Fr. Roger J. Landry
The Anchor
Duc in Altum
September 28, 2007
On Monday the Church celebrates one of the most lovable, and paradoxical, of saints: a doctor of the Church who did not receive even a high school education; the co-patroness of the missions who never left her strict Carmel cloister; a “little flower” who grew posthumously to become one of the Church’s most treasured blossoms.
St. Therese Martin was born in Alençon, France, in 1873 and died of tuberculosis only 24 years later in the city of Lisieux, whose name she has made forever famous. Her life was unspectacular by worldly standards, but in terms of what really matters, she may prove to be one of the most consequential persons of all time.
The ninth and youngest child of Louis et Zélie Martin, she grew up in a home that, like the Holy Family of Nazareth, was centered on the child Jesus. From her parents and elder sisters, she learned how to encounter Jesus in prayer, in the Church, in the Gospels, in the sacraments, in the life of grace, and in the disguise of others. She grew up enveloped in the love of God and the love of her family.

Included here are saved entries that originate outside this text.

(* ===== verification/TextClient.v ===== *)
(** Programs that use the text buffer: any sequence of its public operations
    does to the buffer what the sequence of abstract operations does to the
    document, undo and redo walk through the texts of the past, positions and
    line/column pairs convert into each other, and the searches find the
    occurrences they should. *)
From stdpp Require Import base list.
From S2P Require Import Prelude.
From S2P Require Import KString.
From S2P Require Import CLib.
From S2P Require Import TextBuffer.
From S2P Require Import TextLines.
From S2P Require Import TextEdit.
Import KString TextBuffer TextStore TextLines TextEdit.

Module TextClient.

(** * A coherent history *)
Definition edit_ok (e : edit) (t : list Z) : Prop :=
  match e with
  | Ins p s => 0 ≤ p ≤ zlen t ∧ s ≠ []
  | Del p s => 0 ≤ p ∧ p + zlen s ≤ zlen t ∧ s ≠ [] ∧ slice t p (zlen s) = s
  end.

(** The edits made lead to [t] from a text, through texts that all fit. *)
Fixpoint past_ok (t : list Z) (p : list edit) : Prop :=
  match p with
  | [] => True
  | e :: p => ∃ t0, edit_ok e t0 ∧ edit_do e t0 = t ∧ zlen t0 ≤ TEXT_MAX ∧ past_ok t0 p
  end.
(** The edits undone can be made again, one after the other. *)
Fixpoint future_ok (t : list Z) (f : list edit) : Prop :=
  match f with
  | [] => True
  | e :: f => edit_ok e t ∧ zlen (edit_do e t) ≤ TEXT_MAX ∧ future_ok (edit_do e t) f
  end.

Record good (d : Doc) : Prop := mk_good {
  good_text : zlen (dtext d) ≤ TEXT_MAX;
  good_cursor : 0 ≤ dcursor d < 2 ^ 64;
  good_mark : 0 ≤ dmark d < 2 ^ 64;
  good_past : past_ok (dtext d) (past d);
  good_future : future_ok (dtext d) (future d) }.

Lemma zlen_ins t p s : 0 ≤ p ≤ zlen t → zlen (ins t p s) = zlen t + zlen s.
Proof. intros. unfold ins. rewrite !zlen_app, zlen_take, zlen_drop by lia. lia. Qed.
Lemma zlen_del t p n : 0 ≤ p → 0 ≤ n → p + n ≤ zlen t → zlen (del t p n) = zlen t - n.
Proof. intros. unfold del. rewrite zlen_app, zlen_take, zlen_drop by lia. lia. Qed.

Lemma del_ins t p s : 0 ≤ p ≤ zlen t → del (ins t p s) p (zlen s) = t.
Proof.
  intros Hp. assert (length (take (Z.to_nat p) t) = Z.to_nat p) as Hl
    by (rewrite length_take; unfold zlen in Hp; lia).
  unfold del, ins. rewrite take_app_le, take_ge by lia.
  replace (Z.to_nat (p + zlen s)) with (length (take (Z.to_nat p) t) + length s)%nat
    by (unfold zlen; lia).
  rewrite <-drop_drop, !drop_app_length. apply take_drop.
Qed.

Lemma ins_del t p n : 0 ≤ p → 0 ≤ n → p + n ≤ zlen t → ins (del t p n) p (slice t p n) = t.
Proof.
  intros Hp Hn Hle. assert (length (take (Z.to_nat p) t) = Z.to_nat p) as Hl
    by (rewrite length_take; unfold zlen in Hle; lia).
  unfold ins, del, slice.
  rewrite take_app_le, take_ge by lia. rewrite (drop_app_ge (take _ t)), Hl, Nat.sub_diag, drop_0 by lia.
  replace (Z.to_nat (p + n)) with (Z.to_nat p + Z.to_nat n)%nat by lia.
  by rewrite <-drop_drop, take_drop, take_drop.
Qed.

Lemma slice_ins t p s : 0 ≤ p ≤ zlen t → slice (ins t p s) p (zlen s) = s.
Proof.
  intros Hp. unfold slice, ins. assert (length (take (Z.to_nat p) t) = Z.to_nat p) as Hl
    by (rewrite length_take; unfold zlen in Hp; lia).
  rewrite <-Hl at 1. rewrite drop_app_length. unfold zlen. rewrite Nat2Z.id. apply take_app_length.
Qed.

(** Undoing an edit gives back the text it was made in. *)
Lemma edit_undo_do e t : edit_ok e t → edit_undo e (edit_do e t) = t.
Proof.
  destruct e as [p s|p s]; simpl.
  - intros (Hp & _). by apply del_ins.
  - intros (Hp & Hle & _ & Hs). rewrite <-Hs at 2. apply ins_del; [done|apply zlen_nonneg|done].
Qed.

Lemma zlen_pos {A} (s : list A) : s ≠ [] → 0 < zlen s.
Proof. destruct s; [done|]. unfold zlen. simpl. lia. Qed.

(** What undo and redo do to the text of a good document. *)
Lemma undo_text d e p t0 :
  past d = e :: p → edit_ok e t0 → edit_do e t0 = dtext d → dtext (doc_undo d).2 = t0.
Proof.
  intros Hp Hok Ht. pose proof (edit_undo_do e t0 Hok) as Hu. unfold doc_undo. rewrite Hp.
  destruct e as [q s|q s]; simpl in *.
  - destruct Hok as (Hq & Hs%zlen_pos). unfold doc_delete.
    rewrite (proj2 (Z.eqb_neq (zlen s) 0)) by lia. simpl.
    pose proof (zlen_ins t0 q s Hq) as Hz. rewrite Ht in Hz, Hu.
    rewrite (proj2 (Z.leb_gt _ q)) by lia. simpl. rewrite Z.min_l by lia.
    by rewrite zlen_slice by lia.
  - destruct Hok as (Hq & Hle & Hs%zlen_pos & _). unfold doc_insert.
    rewrite (proj2 (Z.eqb_neq (zlen s) 0)) by lia. simpl.
    pose proof (zlen_del t0 q (zlen s) Hq ltac:(lia) Hle) as Hz. rewrite Ht in Hz, Hu.
    by rewrite Z.min_l by lia.
Qed.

Soon after the death of her mother when she was four, Therese had an experience that marked her whole life. One of the older Martin girls brought her younger sisters a basket filled with dresses, toys, and many other goodies and told the younger sisters to choose one of the various items. Therese paused, reflected, stretched out her arms and said, “I choose all!”
She later called the episode, “a summary of my whole life.” She described that, later, when the ideal of Christian perfection was set before her, she realized that to become a saint she could not pick and choose among the things that the Lord was asking of her. If she were to deny herself, pick up her Cross and follow the Lord, that meant she could not select among the sacrifices he was proposing. Like in her childhood, she was moved to exclaim, “My God, I choose all! I don’t want to be a saint by halves, I’m not afraid to suffer for you, I fear only one thing: to keep my own will; so take it, for I choose all that you will!”
For her the path to holiness is simple: it’s to choose freely to say yes to everything God wants to give, including and especially the Cross. Holiness does not consist fundamentally in doing great things for God, but in allowing God to do great things in us.
This is the essence of St. Therese’s “way of spiritual childhood,” which John Paul II called a sure path to holiness, happiness and heaven when he named Therese a doctor of the Church ten years ago this October.
For Therese, spiritual childhood involves three simple things.
First is the joyful recognition that through baptism one is a beloved child of God the Father. “See what love the Father has bestowed upon us in letting us be called children of God,” St. John writes, “and yet that is what we are!” (1 Jn 3).
Second is the awareness that since we are God’s little children, we should have no pretensions to perfection on our own. God the Father looks at us like loving mothers or fathers look at their four year olds: he knows that sometimes we’re going to break stuff, to make mistakes, to fail no matter how hard we try. When we do the equivalent of breaking a vase in our moral life, St. Therese says that we should do just what she used to do at her home in Alençon: run and jump into the arms of her father, shower his face with kisses and love, and then mention the broken vase. She encourages us as prodigals to run into the outstretched arms of our merciful Father, bathe him with tears of contrite love, and ask for his forgiveness.
Lastly, if we are God’s children, then that means that we are really brothers and sisters. The waters of baptism are thicker than blood, and we have a deeper bond with our spiritual siblings than we do with our biological ones. The way of spiritual childhood helps us to love others as our Father loves them, not as strangers, not as enemies, but as we do our own kin. This is the way, like Therese, that we discover how to live out our vocation to be “love in the heart of the Church.”
“Unless you convert and become like little children,” Jesus says, “you cannot enter the kingdom of heaven.” For us to follow St. Therese’s path of spiritual childhood into the kingdom of heaven, we first to need to convert: to turn away from the false notion that we’re sophisticated grown-ups capable of independence from God and others, and toward the reality that without God, we can do nothing. It’s the change from a fussy childishness in which only want to do what we like, to a trusting childlikeness that helps us to “choose all” that God wants to give.
We, like St. Therese, cannot become a “saint by halves.” We need to go for it, to put out into the deep, to convert and become childlike like her.
May she spend her eternity interceding to bring about this good on earth!